Here you are confused. Fedora is a Linux distro, and supplies many third 
party CPAN modules _as_ perl-this perl-that packages. You will probably 
find it _also_ supplies many PyPI modules as python-this python-that 
etc.

They're _still_ third party packages not part of the core Perl or Python 
languages themselves. Fedora's doing a lot of work here for you.

>>The equivalent for Python is
>>pypi.org. Look there.
>
>Yes, someone pointed it out, and I did.  They have an imap-tools 
>library which looks most promising at first, and its documentation 
>tells me that you do can some IMAP operations with messages --- and 
>nothing with messages themselves, like getting from the server.
>
>So it seems that IMAP support through python is virtually non-existent.

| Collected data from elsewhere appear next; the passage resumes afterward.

(** ** The properties of the two entry points *)

(** X8.  What does hold of the supported [getTime] calls: they return 0,
    and the nanoseconds they write are in [0, 10^9) whenever the kernel's
    are. *)
Lemma gettime_supported_in_range (P : Mach.platform) (clockid : Z)
      (c : Mach.clock_id_t) (ts : timespec) (w : world) :
  (clockid = CLOCK_MONOTONIC /\ c = Mach.SYSTEM_CLOCK) \/
  (clockid = CLOCK_REALTIME /\ c = Mach.CALENDAR_CLOCK) ->
  0 <= Mach.tv_nsec (Mach.clock_reading P (Mach.host_clock_port P c)
                       (S (Mach.tick (task w)))) < 1000000000 ->
  exists ts' w',
    foundation_time_clock_gettime P clockid ts w = Returns (0, ts') w' /\
    0 <= tv_nsec ts' < 1000000000.
Proof.
  intros Hk Hr. rewrite (gettime_service P clockid c ts w Hk).
  do 2 eexists. split; [reflexivity |]. simpl.
  rewrite to_long_fits; [assumption |]. unfold CInt.is_long. lia.
Qed.

(** C1 (the code departs from it).  [getResolution(Monotonic)] never
    returns the success status 0.  While the static holds the 0/0 it starts
    with, which is in every state a process can reach, the call divides by
    zero; and the case's only returning path leaves the [switch] through
    [break] for the final [return -1].  No other clock id fares better. *)
Theorem getres_monotonic_never_succeeds
        (P : Mach.platform) (ts : timespec) (w : world) :
  status (foundation_time_clock_getres P CLOCK_MONOTONIC ts w) =
    (if Mach.denom (timebase w) =? 0 then None else Some (-1)) /\
  status (foundation_time_clock_getres P CLOCK_MONOTONIC ts initial_world) = None /\
  (forall clockid,
      status (foundation_time_clock_getres P clockid ts w) <> Some 0).
Proof.
  assert (Hmono : status (foundation_time_clock_getres P CLOCK_MONOTONIC ts w) =
                  (if Mach.denom (timebase w) =? 0 then None else Some (-1))).
  { destruct (Mach.denom (timebase w) =? 0) eqn:E.
    - apply Z.eqb_eq in E. now rewrite getres_monotonic_undefined.
    - apply Z.eqb_neq in E. now rewrite getres_monotonic_defined. }
  split; [exact Hmono |]. split.
  - now rewrite getres_monotonic_undefined.
  - intros clockid. destruct (Z.eq_dec clockid CLOCK_MONOTONIC) as [-> | N1].
    + rewrite Hmono. destruct (Mach.denom (timebase w) =? 0); discriminate.
    + rewrite getres_other by assumption. discriminate.
Qed.
Definition graphic_design : Course :=
  {| id := 2; title := "Graphic Design";
     description := Some "Basics of GD";
     instructor := Some "Sama"; students := Some [];
     categories := JArr ["graphic"; "design"];
     visits := Some 0; price := Some 250; duration := Some "4 Weeks" |}.

(** The array literal after [||] in the initializer of [courseList]. *)
Definition seed : list Course := [multimedia_basics; graphic_design].

(** The initializer of the module variable:
    [courseList = loadCourses() || [ ...seed ]]. *)
Definition initial_courseList (s : stored) : list Course :=
  let loaded := loadCourses s in
  if array_truthy loaded then loaded else seed.

Definition init (s : stored) (w : bool) (dir : list User) : State :=
  {| courseList := initial_courseList s; localStorage := s;
     writable := w; users := dir; trace := [] |}.

(** [saveCourses]: a failing [setItem] is ignored. *)
Definition saveCourses (st : State) : State :=
  if writable st then set_localStorage st (Catalog (courseList st)) else st.

(** [createCourse]; [None] is the result [null]. *)
Definition createCourse (st : State) (arg : option PartialCourse)
  : State * option Course :=
  match has_title arg with
  | None => (st, None)
  | Some course =>
      let newId := _generateUniqueCourseId (courseList st) in
      let c := newCourse course newId in
      (saveCourses (set_courseList st (courseList st ++ [c])), Some c)
  end.

(** [editCourse] *)
Definition editCourse (st : State) (cid : key) (data : PartialCourse)
  : State * completion (option Course) :=
  match edit (courseList st) cid data with
  | Throw => (st, Throw)
  | Normal None => (st, Normal None)
  | Normal (Some (cl, c)) =>
      (saveCourses (set_courseList st cl), Normal (Some c))
  end.

(** [deleteCourse] *)
Definition deleteCourse (st : State) (cid : key) : State * bool :=
  match _findCourseIndex (courseList st) cid with
  | None => (st, false)
  | Some idx =>
      (saveCourses (set_courseList st (delete idx (courseList st))), true)
  end.

(** [listCourses] *)
Definition listCourses (st : State) : list Course := courseList st.

(** [incrementVisits] *)
Definition incrementVisits (st : State) (courseId : key) : State * option Z :=
  match visit (courseList st) courseId with
  | None => (st, None)
  | Some (cl, v) => (saveCourses (set_courseList st cl), Some v)
  end.

(** [enrollUser] *)
Definition enrollUser (st : State) (userId courseId : key) (now : string)
  : State * bool :=
  match enroll (courseList st) userId courseId now with
  | None => (st, false)
  | Some cl => (saveCourses (set_courseList st cl), true)
  end.

(** [resetAllCourses] *)
Definition resetAllCourses (st : State) : State :=
  set_localStorage (set_courseList st []) NoItem.

(** [courseDeletion] *)
Definition courseDeletion (st : State) (courseId : key) : State * bool :=
  let (st1, courseDeleted) := deleteCourse st courseId in
  if courseDeleted then
    let (dir, tr) := cascade courseId (users st1) (trace st1) in
    ({| courseList := courseList st1; localStorage := localStorage st1;
        writable := writable st1; users := dir; trace := tr |}, true)
  else (st1, false).

(** Consecutive [createCourse] calls. *)
Fixpoint createCourse_run (st : State) (args : list (option PartialCourse))
  : State * list (option Course) :=
  match args with
  | [] => (st, [])
  | a :: args' =>
      let (st1, r) := createCourse st a in
      let (st2, rs) := createCourse_run st1 args' in
      (st2, r :: rs)
  end.

(** The mutating operations of the repository, as one call each. *)
Inductive Op : Type :=
  | OpCreate (arg : option PartialCourse)
  | OpEdit (cid : key) (data : PartialCourse)
  | OpEnroll (userId courseId : key) (now : string)
  | OpVisit (courseId : key)
  | OpDelete (cid : key)
  | OpCourseDeletion (courseId : key).

(** The state after one call. *)
Definition step (st : State) (op : Op) : State :=
  match op with
  | OpCreate arg => (createCourse st arg).1
  | OpEdit cid data => (editCourse st cid data).1
  | OpEnroll userId courseId now => (enrollUser st userId courseId now).1
  | OpVisit courseId => (incrementVisits st courseId).1
  | OpDelete cid => (deleteCourse st cid).1
  | OpCourseDeletion courseId => (courseDeletion st courseId).1
  end.

(** Whether a call can be trusted with the students: the argument of
    [createCourse] or [editCourse] supplies none, or supplies them without
    repeating a user id, and [enrollUser] is not handed [NaN], which its
    comparison never finds. *)
Definition well_supplied (op : Op) : Prop :=
  match op with
  | OpCreate (Some course) => supplies_unique course
  | OpEdit _ data => supplies_unique data
  | OpEnroll userId _ _ => userId ≠ KNaN
  | _ => True
  end.

End Local.

(** ** The remote-backed variant *)

Module Remote.

(** How [fetch('/api/courses')] and [response.json()] turn out. *)
Inductive get_response : Type :=
  | GetNetworkError             (* [fetch] rejects *)
  | GetNotOk                    (* [response.ok] is false *)
  | GetBadBody                  (* [response.json()] rejects *)
  | GetOk (data : list Course).

(** How a write request ([/api/courses/add], [/api/courses/delete])
    turns out. *)
Inductive write_response : Type :=
  | NetworkError                (* [fetch] rejects *)
  | NotOk                       (* [response.ok] is false *)
  | Ok.

Record State : Type := mkState {
  courseList : list Course;
  users : list User;
  trace : list Event
}.

(** The module as loaded: [courseList = []]. *)
Definition init (dir : list User) : State :=
  {| courseList := []; users := dir; trace := [] |}.

Definition set_courseList (st : State) (cl : list Course) : State :=
  {| courseList := cl; users := users st; trace := trace st |}.

Definition log (st : State) (e : Event) : State :=
  {| courseList := courseList st; users := users st;
     trace := trace st ++ [e] |}.

(** [fetchCourses] *)
Definition fetchCourses (st : State) (r : get_response)
  : State * list Course :=
  let st1 := log st FetchCourses in
  match r with
  | GetOk data => (set_courseList st1 data, data)
  | _ => (st1, [])
  end.

(** The catalog [createCourse] generates the id from: the catalog itself
    when it is not empty, what the refresh leaves otherwise. *)
Definition refreshed (st : State) (rget : get_response) : list Course :=
  match courseList st, rget with
  | [], GetOk data => data
  | cl, _ => cl
  end.

(** [createCourse]; [rget] answers the refresh made when the catalog is
    empty, [radd] answers the POST. *)
Definition createCourse (st : State) (arg : option PartialCourse)
    (rget : get_response) (radd : write_response) : State * option Course :=
  match has_title arg with
  | None => (st, None)
  | Some course =>
      let st1 := match courseList st with
                 | [] => (fetchCourses st rget).1
                 | _ :: _ => st
                 end in
      let newId := _generateUniqueCourseId (courseList st1) in
      let c := newCourse course newId in
      let st2 := log st1 (FetchAdd c) in
      match radd with
      | Ok => (set_courseList st2 (courseList st2 ++ [c]), Some c)
      | NotOk => (st2, None)
      | NetworkError => (st2, None)
      end
  end.

(** [editCourse]: local only. *)
Definition editCourse (st : State) (cid : key) (data : PartialCourse)
  : State * completion (option Course) :=
  match edit (courseList st) cid data with
  | Throw => (st, Throw)
  | Normal None => (st, Normal None)
  | Normal (Some (cl, c)) => (set_courseList st cl, Normal (Some c))
  end.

This still sureprises me, but I've not tried to use IMAP seriously. I 
read email locally, and collect it with POP instead. With a tool I wrote 
myself in Python, as it happens.

[...]
>There is no telling what might happen to the messages when using 
>functions that randomly convert bytes in weird ways and that contradict 
>the documentation.  Why would I trust this library not to accidentially 
>delete all my emails or to not do other harmful things?

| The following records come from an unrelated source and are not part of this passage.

(** What the coordinator reads from the text of a partial sum is held at
    the working precision and within [10 ^ - (digits + 17)] of it. *)
Lemma received_value_close (digits : Z) (x : mpf) :
  (1 <= digits)%Z -> (digits + 100 <= INT_MAX)%Z ->
  Qabs (value x) <= 128 # 15 ->
  exists y,
    mpf_set_str (calculate_precision digits) (gmp_sprintf_Ff (digits + 20) x)
      = Some y /\
    (Z.abs (mant y) < 2 ^ calculate_precision digits)%Z /\
    Qabs (value y - value x) <= 1 / inject_Z (10 ^ (digits + 17)).
Proof.
  intros H1 H2 Hx.
  assert (Hd : (0 <= digits <= INT_MAX)%Z) by (unfold INT_MAX in *; lia).
  pose proof (calculate_precision_pos digits Hd) as Hp.
  pose proof (calculate_precision_margin digits Hd) as Hm.
  set (p := calculate_precision digits) in *.
  set (n := (digits + 20)%Z) in *.
  rewrite mpf_set_str_sprintf by (unfold n; lia).
  eexists. split; [reflexivity|].
  set (r := (if (mant x <? 0)%Z then (- scaled_round n x)%Z else scaled_round n x)).
  assert (H10 : (0 < 10 ^ n)%Z) by (apply Z.pow_pos_nonneg; unfold n; lia).
  pose proof (mpf_round_approx p r (10 ^ n) 0 ltac:(lia) H10) as A.
  apply (approx_ext _ _ (printed_value n x)) in A;
    [|unfold printed_value; fold r; simpl (2 ^ 0); ring].
  split; [apply A|].
  pose proof (printed_value_close n x ltac:(unfold n; lia)) as Hc.
  assert (EU : inject_Z (10 ^ n) == 1000 * inject_Z (10 ^ (digits + 17))).
  { unfold n. replace (digits + 20)%Z with (3 + (digits + 17))%Z by lia.
    rewrite Z.pow_add_r by lia. rewrite inject_Z_mult. reflexivity. }
  rewrite EU in Hc.
  apply (round_trip_arith (value x) (printed_value n x) _ _
           (inject_Z (2 ^ (p - 1))) (2 ^ (1 - p))).
  - change 1 with (inject_Z 1). rewrite <- Zle_Qle.
    pose proof (Z.pow_pos_nonneg 10 (digits + 17) ltac:(lia) ltac:(lia)). lia.
  - apply pow2_pos.
  - rewrite pow2_inject by lia. rewrite <- pow2_add.
    replace (1 - p + (p - 1))%Z with 0%Z by lia. reflexivity.
  - change 20 with (inject_Z 20). rewrite <- inject_Z_mult, <- Zle_Qle.
    replace (digits + 18)%Z with (1 + (digits + 17))%Z in Hm by lia.
    rewrite Z.pow_add_r in Hm by lia. lia.
  - exact Hx.
  - exact Hc.
  - intros Hpv. apply (approx_bound _ _ _ _ A Hpv).
Qed.

(** The whole series stays between its first term and [752/225]. *)
Lemma series_bbp_bounds (n : nat) :
  0 <= series bbp_term n /\ series bbp_term n <= 752 # 225 /\
  ((1 <= n)%nat -> 47 # 15 <= series bbp_term n).
Proof.
  assert (Hup : series bbp_term n <= 752 # 225).
  { destruct (bbp_partial_sum_tail 0 n ltac:(lia)) as (_ & H).
    unfold bbp_partial_sum in H. rewrite Z.add_0_l, Nat2Z.id in H.
    assert (HP : 0 < 16 ^ Z.of_nat n) by (apply Qpower_0_lt; reflexivity).
    assert (Ht : 0 < (752 # 225) / 16 ^ Z.of_nat n)
      by (apply Qlt_shift_div_l; [exact HP|reflexivity]).
    change (series bbp_term (Z.to_nat 0)) with 0 in H.
    change ((752 # 225) / 16 ^ 0) with (752 # 225) in H.
    revert H Ht. generalize (series bbp_term n) ((752 # 225) / 16 ^ Z.of_nat n).
    intros s t H Ht. lra. }
  assert (Hlo : (1 <= n)%nat -> 47 # 15 <= series bbp_term n).
  { intros Hn.
    destruct (bbp_partial_sum_tail 1 (n - 1) ltac:(lia)) as (H & _).
    unfold bbp_partial_sum in H.
    replace (Z.to_nat (1 + Z.of_nat (n - 1))) with n in H by lia.
    assert (E1 : series bbp_term (Z.to_nat 1) == 47 # 15) by reflexivity.
    rewrite E1 in H. exact H. }
  split; [|split; assumption].
  destruct n as [|n]; [apply Qle_refl|].
  pose proof (Hlo ltac:(lia)). lra.
Qed.

Lemma agg_step_arith (vpi vy vx vpi' Ts Tc Cs Cc E G u RT c Nq sz : Q) :
  0 <= E -> 0 < u -> 0 <= RT -> G == RT + 5 * u ->
  0 <= Ts + Tc -> Ts + Tc <= 752 # 225 ->
  Cs + Cc <= Nq ->
  1 <= c -> c + 1 <= sz ->
  Nq * E + sz * G <= 1 ->
  Qabs (vpi - Ts) <= Cs * E + (c - 1) * G ->
  Qabs (vx - Tc) <= Cc * E ->
  Qabs (vy - vx) <= RT ->
  (Qabs (vpi + vy) <= 5 ->
   vpi + vy - 5 * u <= vpi' /\ vpi' <= vpi + vy + 5 * u) ->
  Qabs (vpi' - (Ts + Tc)) <= (Cs + Cc) * E + c * G.
Proof.
  intros HE Hu HRT HG HT0 HT1 HC Hc Hsz Hsmall Hpi Hx Hy Hr.
  assert (HG0 : 0 <= G) by lra.
  assert (P1 : 0 <= (Nq - (Cs + Cc)) * E)
    by (apply Qmult_le_0_compat; lra).
  assert (P2 : 0 <= (sz - (c + 1)) * G)
    by (apply Qmult_le_0_compat; lra).
  apply Qabs_diff_Qle_condition in Hpi.
  apply Qabs_diff_Qle_condition in Hx.
  apply Qabs_diff_Qle_condition in Hy.
  assert (Hsum : Qabs (vpi + vy) <= 5).
  { apply Qabs_Qle_condition. split; nra. }
  destruct (Hr Hsum) as [Hr1 Hr2].
  apply Qabs_diff_Qle_condition. split; nra.
Qed.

Because you're not calling the .delete() method? Just guessing here.

[...]
>>>and I have to keep asking myself what I'm looking at because bytes 
>>>are
>>>bytes.
>>
>>If you've got b'abc', that is a printout of a 3 byte string. _Not_ the
>>string itself.
>
>Who says it's a string?
>
>RFC 3501 is quite specific in section 2.2: "All interactions 
>transmitted by client and server are in the form of lines, that is, 
>strings that end with a CRLF.", and it describes what strings are in 
>section 4.3.

Yeah, but read it again. When the IMAP RFC says strings, it means a 
sequence of octets suitably delineated. It DOES NOT say the strings are 
_text_. They come in 2 forms: a "quoted string" delineated by ASCII 
double quote bytes and a run length encoded form where the length of the 
string of octets is specified by a leading {length} ASCII length 
indicator.

They are NOT TEXT STRINGS.

Many of them _contain_ text.

>I would say a library that gives me responses from an IMAP server as 
>bytes --- which could be anything --- rather than strings is not 
>giving me what I can expect and probably does something wrong.

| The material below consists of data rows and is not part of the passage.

Lemma filter_unexpired_later (t1 t2 : Z) (d : Dict Z) :
  t1 <= t2 ->
  filter (fun e => negb (expired t2 e)) (filter (fun e => negb (expired t1 e)) d)
  = filter (fun e => negb (expired t2 e)) d.
Proof.
  intros L. induction d as [|e d IH]; [reflexivity|].
  cbn [filter]. destruct (expired t1 e) eqn:X1; cbn [negb].
  - rewrite (expired_later t1 t2 e L X1). cbn [negb]. exact IH.
  - cbn [filter]. destruct (expired t2 e); cbn [negb]; now rewrite IH.
Qed.

Lemma total_reversal_later (t1 t2 : Z) (d : Dict Z) :
  t1 <= t2 ->
  total_reversal t1 d
  + total_reversal t2 (filter (fun e => negb (expired t1 e)) d)
  = total_reversal t2 d.
Proof.
  intros L. induction d as [|e d IH]; [reflexivity|].
  cbn [filter total_reversal]. destruct (expired t1 e) eqn:X1; cbn [negb].
  - rewrite (expired_later t1 t2 e L X1). lia.
  - cbn [total_reversal]. lia.
Qed.

Lemma is_dict_filter {V} (f : string * V -> bool) (d : Dict V) :
  is_dict d -> is_dict (filter f d).
Proof.
  unfold is_dict. rewrite !distinct_keys_NoDup. unfold dict_keys.
  induction d as [|e d IH]; intros N; [constructor|].
  cbn [map] in N. inversion N as [|? ? N1 N2]. subst.
  cbn [filter]. destruct (f e); [|now apply IH].
  cbn [map]. constructor; [|now apply IH].
  intros I. apply N1. apply in_map_iff in I. destruct I as [x [E I]].
  apply filter_In in I. apply in_map_iff. exists x. tauto.
Qed.

(** X3. Expiry checks compose: a check at [t1] followed by a check at a
    later [t2] leaves the session exactly as a single check at [t2] does.
    Skipped or repeated frames change nothing about which effects are
    reversed. *)
Theorem expire_effects_compose (t1 t2 : Z) (g g1 : SnakeGame) :
  is_dict (special_effects g) ->
  t1 <= t2 ->
  expire_effects t1 g = (Ret tt, g1) ->
  expire_effects t2 g1 = expire_effects t2 g.
Proof.
  intros D L R1.
  destruct (expire_effects_leaves_unexpired_aux t1 g D) as [E1 [B1 [S1 S2]]].
  rewrite (expire_effects_run t1 g D) in R1. inversion R1 as [G1]. clear R1.
  rewrite G1 in *.
  assert (D1 : is_dict (special_effects g1))
    by (rewrite E1; now apply is_dict_filter).
  destruct (expire_effects_leaves_unexpired_aux t2 g1 D1) as [E2 [B2 [S21 S22]]].
  destruct (expire_effects_leaves_unexpired_aux t2 g D) as [E3 [B3 [S31 S32]]].
  rewrite (expire_effects_run t2 g1 D1), (expire_effects_run t2 g D).
  pose proof (total_reversal_later t1 t2 (special_effects g) L) as T.
  f_equal. apply session_ext.
  - now rewrite B2, B3.
  - rewrite S21, S31, S1, E1, set_speed_effect_twice.
    f_equal. lia.
  - rewrite S22, S32, S2, E1. destruct (snake2 g); simpl; [|reflexivity].
    unfold set_speed_effect. simpl. do 2 f_equal. lia.
  - rewrite E2, E3, E1. now apply filter_unexpired_later.
Qed.

(** ** Speed foods and the tick interval *)

Lemma compute_interval_antitone (g g' : SnakeGame) (i' : Z) :
  base_speed g + (speed_effect (snake1 g)
                  + match snake2 g with Some s => speed_effect s | None => 0 end)
  <= base_speed g' + (speed_effect (snake1 g')
                  + match snake2 g' with Some s => speed_effect s | None => 0 end) ->
  compute_interval g' = Ret i' ->
  exists i, compute_interval g = Ret i /\ i' <= i.
Proof.
  intros H. rewrite !compute_interval_run. cbv zeta. unfold float_overflows.
  set (d := Z.max 5 (base_speed g + _)). set (d' := Z.max 5 (base_speed g' + _)).
  assert (L : d <= d') by (unfold d, d'; lia).
  assert (P : 5 <= d) by (unfold d; lia).
  destruct (FLOAT_LIMIT <=? d') eqn:F'; [discriminate|]. apply Z.leb_gt in F'.
  intros E. inversion E. subst i'.
  replace (FLOAT_LIMIT <=? d) with false by (symmetry; apply Z.leb_gt; lia).
  exists (1000 / d). split; [reflexivity|]. apply Z.div_le_compat_l; lia.
Qed.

It isn't giving you what you expect.. But by _not_ deeply parsing the 
octet strings returned from the server, it AVOIDS doing something wrong 
- it leaves those accidents to you.

Bytes are bytes, but that means they're meaningless without context.  
IMAP "strings" are strings of octets - arbitrary binary data. The octet 
strings for particular responses have defined transcriptions of things 
in them.

So when you call .search() you get back a single octet string, and 
Python represents such a string as a Python bytes object, which is just 
a string of octets.

You only get to decode that as a space seperated ASCII transcription of 
decimal transcribed UUID numeric values _because_ you passed '(UID)' to 
the search() call. If you'd passed something else the data response 
would contain differently shaped binary data requiring different 
decoding.

The imaplib library does not parse the '(UID)' (or whatever) search 
parameter itself and perform a matching response decode - the 
possibilities are quite complex.

>Right.  Fortunately, perl offers good libraries for the purpose, so I 
>used those instead.

And that's perfectly reasonable.

>Fortunately, the perl libraries just gave me uids when I asked for 
>them, and I didn't have to worry about anything :)

That is convenient. Good to hear.

>Right, and this isn't good for someone who has just begun to learn 
>python and has no idea what he does.  Maybe I'll find something better 
>suited to learning.

Yes, I think so. The fairly basic imaplib module combined with the quite 
complex IMAP protocol is a poor starting point - there's just too much 
going on to use it as a starting-to-learn-Python scenario.

Oh, when you go to xmpp etc, look at the Python "requests" module (PyPI 
again). Python has a urllib module shipped, but it again is fairly 
basic. The 'requests" module is almost universally what people use to do 
HTTP stuff. "pip install requests" and off you go.